[Exercise instructions] Produce as output only the lines below starting at the line with "int8 => to_int8" and continuing through the line with "Definition upper_bound (d", each one exactly as written.

[Dataset entries]
--------------------

Definition to_float64 (input : list byte) : result Z :=
  let count := length input in
  if negb (count =? EIGHT_BYTES)%nat then Raise (PyExc_ValueError expected_length)
  else
    let source := map cell_of_byte input in
    let buffer := PyMem_RawMalloc EIGHT_BYTES in
    let buffer :=
      if negb (Z.land (uchar_at input 0) 0x80 =? 0) then
        let buffer := copy_ordered EIGHT_BYTES (fun c => c) source buffer in
        if ENDIANNESS =? 0
        then store buffer 0 (Z.lxor (load buffer 0) 0x80)
        else store buffer (EIGHT_BYTES - 1) (Z.lxor (load buffer (EIGHT_BYTES - 1)) 0x80)
      else
        copy_ordered EIGHT_BYTES Z.lnot source buffer in
    let d_bytes := for_loop EIGHT_BYTES
                     (fun i cells => store cells i (load buffer i))
                     (PyMem_RawMalloc EIGHT_BYTES) in
    Ok (object_value host d_bytes).

End Host.

(** ** The ten domains *)

Inductive domain : Set :=
| int8 | uint8 | int16 | uint16 | int32 | uint32 | int64 | uint64
| float32 | float64.

Inductive domain_class : Set :=
| signed_integer
| unsigned_integer
| ieee_float (f : float_format).

Definition class_of (d : domain) : domain_class :=
  match d with
  | int8 | int16 | int32 | int64 => signed_integer
  | uint8 | uint16 | uint32 | uint64 => unsigned_integer
  | float32 => ieee_float binary32
  | float64 => ieee_float binary64
  end.

Definition width (d : domain) : nat :=
  match d with
  | int8 | uint8 => ONE_BYTE
  | int16 | uint16 => TWO_BYTES
  | int32 | uint32 | float32 => FOUR_BYTES
  | int64 | uint64 | float64 => EIGHT_BYTES
  end.

Definition encode (host : byte_order) (d : domain) : Z -> result (list byte) :=
  match d with
  | int8 => from_int8
  | uint8 => from_uint8
  | int16 => from_int16 host
  | uint16 => from_uint16 host
  | int32 => from_int32 host
  | uint32 => from_uint32 host
  | int64 => from_int64 host
  | uint64 => from_uint64 host
  | float32 => from_float32 host
  | float64 => from_float64 host
  end.

Definition decode (host : byte_order) (d : domain) : list byte -> result Z :=
  match d with
  | int8 => to_int8
  | uint8 => to_uint8
  | int16 => to_int16 host
  | uint16 => to_uint16 host
  | int32 => to_int32 host
  | uint32 => to_uint32 host
  | int64 => to_int64 host
  | uint64 => to_uint64 host
  | float32 => to_float32 host
  | float64 => to_float64 host
  end.

Definition bit_width (d : domain) : Z := 8 * Z.of_nat (width d).

(** The representable values of a domain: the integers of its range, or
    every bit pattern of its width for the floats. *)
Definition lower_bound (d : domain) : Z :=
  match class_of d with
  | signed_integer => - 2 ^ (bit_width d - 1)
  | _ => 0
  end.

Definition upper_bound (d : domain) : Z :=
  match class_of d with
  | signed_integer => 2 ^ (bit_width d - 1) - 1
  | _ => 2 ^ bit_width d - 1
  end.

Definition representable (d : domain) (x : Z) : Prop :=
  lower_bound d <= x <= upper_bound d.

(** The natural ordering and equality of a domain. *)
Definition domain_lt (d : domain) (a b : Z) : Prop :=
  match class_of d with
  | ieee_float f => float_lt f a b = true
  | _ => a < b
  end.


Definition domain_is_nan (d : domain) (x : Z) : bool :=
  match class_of d with
  | ieee_float f => is_nan f x
  | _ => false
  end.

(** Unsigned lexicographic comparison of byte strings. *)
Fixpoint lex_lt (a b : list byte) : bool :=
  match a, b with
  | _, [] => false
  | [], _ :: _ => true
  | x :: a', y :: b' =>
    if cell_of_byte x <? cell_of_byte y then true
    else if cell_of_byte y <? cell_of_byte x then false
    else lex_lt a' b'
  end.

(** * Vocabulary of the properties

    Nothing below is part of the program: these are the notions in which the
    properties are stated, and the closed forms that the entry points are
    proved to compute. *)

(** ** Cells and byte strings *)

Definition cell (c : Z) : Prop := 0 <= c < 256.

(** The value of a byte string read as one big-endian number. *)
Definition bytes_value (bs : list byte) : Z := be_value (map cell_of_byte bs).

(** The weight of the most significant bit of an [n]-byte string. *)
Definition msb_weight (n : nat) : Z := 128 * 256 ^ Z.of_nat (n - 1).

(** [^ 0x80] and [| 0x80] on byte 0, and [~] on one byte stored into an
    8-bit cell. *)
Definition flip_msb (cells : list Z) : list Z :=
  match cells with
  | [] => []
  | c :: rest => Z.lxor c 0x80 :: rest
  end.

Definition set_msb (cells : list Z) : list Z :=
  match cells with
  | [] => []
  | c :: rest => Z.lor c 0x80 :: rest
  end.

Definition complement (c : Z) : Z := Z.lnot c mod 256.

(** ** Closed forms of the entry points *)

(** The order in which the shift loops of the integer functions lay the
    big-endian cells out: as they are when [ENDIANNESS] is 1, reversed when
    it is 0. *)
Definition shift_order (h : byte_order) (cells : list Z) : list Z :=
  match h with
  | LittleEndian => cells
  | BigEndian => rev cells
  end.

Definition is_integer (d : domain) : bool :=
  match class_of d with
  | ieee_float _ => false
  | _ => true
  end.

Definition int_wire (h : byte_order) (d : domain) (v : Z) : list Z :=
  match class_of d with
  | signed_integer => flip_msb (shift_order h (be_cells (width d) v))
  | _ => shift_order h (be_cells (width d) v)
  end.

Definition int_unwire (h : byte_order) (d : domain) (cells : list Z) : Z :=
  match class_of d with
  | signed_integer =>
    to_signed (bit_width d) (be_value (shift_order h (flip_msb cells)))
  | _ => be_value (shift_order h cells)
  end.

Definition float_wire (f : float_format) (n : nat) (x : Z) : list Z :=
  if float_ge0 f x then set_msb (be_cells n x)
  else map complement (be_cells n x).

Definition float_unwire (cells : list Z) : Z :=
  if 128 <=? hd 0 cells then be_value (flip_msb cells)
  else be_value (map complement cells).

Definition wire (h : byte_order) (d : domain) (x : Z) : list Z :=
  match class_of d with
  | ieee_float f => float_wire f (width d) x
  | _ => int_wire h d x
  end.

Definition unwire (h : byte_order) (d : domain) (cells : list Z) : Z :=
  match class_of d with
  | ieee_float _ => float_unwire cells
  | _ => int_unwire h d cells
  end.

(** What an integer encoder answers to an integer outside its domain.
    [checked_after_parse d] is [Some bits] when the function of [d] tests
    the range itself, on an argument parsed into a signed C integer of
    [bits] bits; the other integer functions leave the range to the
    parser. *)
Definition checked_after_parse (d : domain) : option Z :=
  match d with
  | int8 | uint8 | uint16 => Some 32
  | uint32 => Some 64
  | _ => None
  end.

Definition rejection (d : domain) (x : Z) : exn :=
  match checked_after_parse d with
  | Some bits =>
    if (- 2 ^ (bits - 1) <=? x) && (x <=? 2 ^ (bits - 1) - 1)
    then RangeError else TypeMismatch
  | None => TypeMismatch
  end.

(** ** Bit patterns of floats *)

Definition standard (f : float_format) : Prop := f = binary32 \/ f = binary64.

(** The weight of the sign bit, the sign, and the exponent and fraction
    fields read as one number. *)
Definition sign_weight (f : float_format) : Z := 2 ^ (exp_bits f + mant_bits f).

Definition sign_of (f : float_format) (x : Z) : bool := sign_weight f <=? x.

Definition magnitude (f : float_format) (x : Z) : Z :=
  if sign_of f x then x - sign_weight f else x.

(** The magnitude of the infinities; the NaNs lie above it. *)
Definition infinity_code (f : float_format) : Z :=
  (2 ^ exp_bits f - 1) * 2 ^ mant_bits f.

Definition min_exponent (f : float_format) : Z :=
  1 - (2 ^ (exp_bits f - 1) - 1) - mant_bits f.

(** The signed magnitude of a pattern: its place in the numeric order. *)
Definition ordinal (f : float_format) (x : Z) : Z :=
  if sign_of f x then - magnitude f x else magnitude f x.

(** How the value denoted by a pattern that is not a NaN depends on its
    sign [s] and magnitude [g]. *)
Inductive shape (f : float_format) (s : bool) (g : Z) : spec_float -> Prop :=
| shape_zero : g = 0 -> shape f s g (S754_zero s)
| shape_infinity : g = infinity_code f -> shape f s g (S754_infinity s)
| shape_finite (p : positive) (ex : Z) :
    min_exponent f <= ex ->
    Zpos p < 2 * 2 ^ mant_bits f ->
    (min_exponent f < ex -> 2 ^ mant_bits f <= Zpos p) ->
    g = (ex - min_exponent f) * 2 ^ mant_bits f + Zpos p ->
    0 < g < infinity_code f ->
    shape f s g (S754_finite s p ex).

(** ** Sort keys *)

(** The number whose big-endian bytes the float encoders emit, and the
    pattern the float decoders rebuild from it. *)
Definition float_key (f : float_format) (x : Z) : Z :=
  if float_ge0 f x
  then (if x <? sign_weight f then x + sign_weight f else x)
  else 2 * sign_weight f - 1 - x.

Definition float_unkey (f : float_format) (k : Z) : Z :=
  if k <? sign_weight f then 2 * sign_weight f - 1 - k else k - sign_weight f.

Definition sort_key (d : domain) (x : Z) : Z :=
  match class_of d with
  | signed_integer => x + msb_weight (width d)
  | unsigned_integer => x
  | ieee_float f => float_key f x
  end.

(** The hosts and domains on which the integer shift loops produce
    big-endian output: a little-endian host, or a single byte. The float
    functions copy the bytes of the object in memory and are right on both
    hosts. *)
Definition big_endian_output (h : byte_order) (d : domain) : Prop :=
  h = LittleEndian \/ is_integer d = false \/ width d = 1%nat.

(** The unsigned domain of the same width. *)
Definition unsigned_of (d : domain) : domain :=
  match d with
  | int8 => uint8
  | int16 => uint16
  | int32 => uint32
  | int64 => uint64
  | _ => d
  end.

(** * Properties *)

(** ** Bytes *)

Lemma cell_of_byte_range (b : byte) : cell (cell_of_byte b).
Proof.
  unfold cell, cell_of_byte.
  pose proof (Byte.to_N_bounded b) as Hb.
  lia.
Qed.

Lemma byte_of_cell_of_byte (b : byte) : byte_of_cell (cell_of_byte b) = b.
Proof.
  unfold byte_of_cell.
  rewrite Z.mod_small by apply cell_of_byte_range.
  unfold cell_of_byte. rewrite N2Z.id, Byte.of_to_N. reflexivity.
Qed.

Lemma cell_of_byte_of_cell (c : Z) : cell_of_byte (byte_of_cell c) = c mod 256.
Proof.
  unfold byte_of_cell, cell_of_byte.
  assert (Hr : 0 <= c mod 256 < 256) by (apply Z.mod_pos_bound; lia).
  destruct (Byte.of_N (Z.to_N (c mod 256))) as [b|] eqn:E.
  - apply Byte.to_of_N in E. rewrite E. lia.
  - apply Byte.of_N_None_iff in E. lia.
Qed.

Lemma cell_of_byte_of_small (c : Z) : cell c -> cell_of_byte (byte_of_cell c) = c.
Proof. intros H. rewrite cell_of_byte_of_cell. apply Z.mod_small, H. Qed.

Lemma cell_of_byte_inj (a b : byte) : cell_of_byte a = cell_of_byte b -> a = b.
Proof.
  intros H. rewrite <- (byte_of_cell_of_byte a), <- (byte_of_cell_of_byte b).
  now rewrite H.
Qed.

Lemma map_cell_of_byte_range (bs : list byte) : Forall cell (map cell_of_byte bs).
Proof. induction bs; constructor; auto using cell_of_byte_range. Qed.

--------------------

[Exercise solution]
  | int8 => to_int8
  | uint8 => to_uint8
  | int16 => to_int16 host
  | uint16 => to_uint16 host
  | int32 => to_int32 host
  | uint32 => to_uint32 host
  | int64 => to_int64 host
  | uint64 => to_uint64 host
  | float32 => to_float32 host
  | float64 => to_float64 host
  end.

Definition bit_width (d : domain) : Z := 8 * Z.of_nat (width d).

(** The representable values of a domain: the integers of its range, or
    every bit pattern of its width for the floats. *)
Definition lower_bound (d : domain) : Z :=
  match class_of d with
  | signed_integer => - 2 ^ (bit_width d - 1)
  | _ => 0
  end.

Definition upper_bound (d : domain) : Z :=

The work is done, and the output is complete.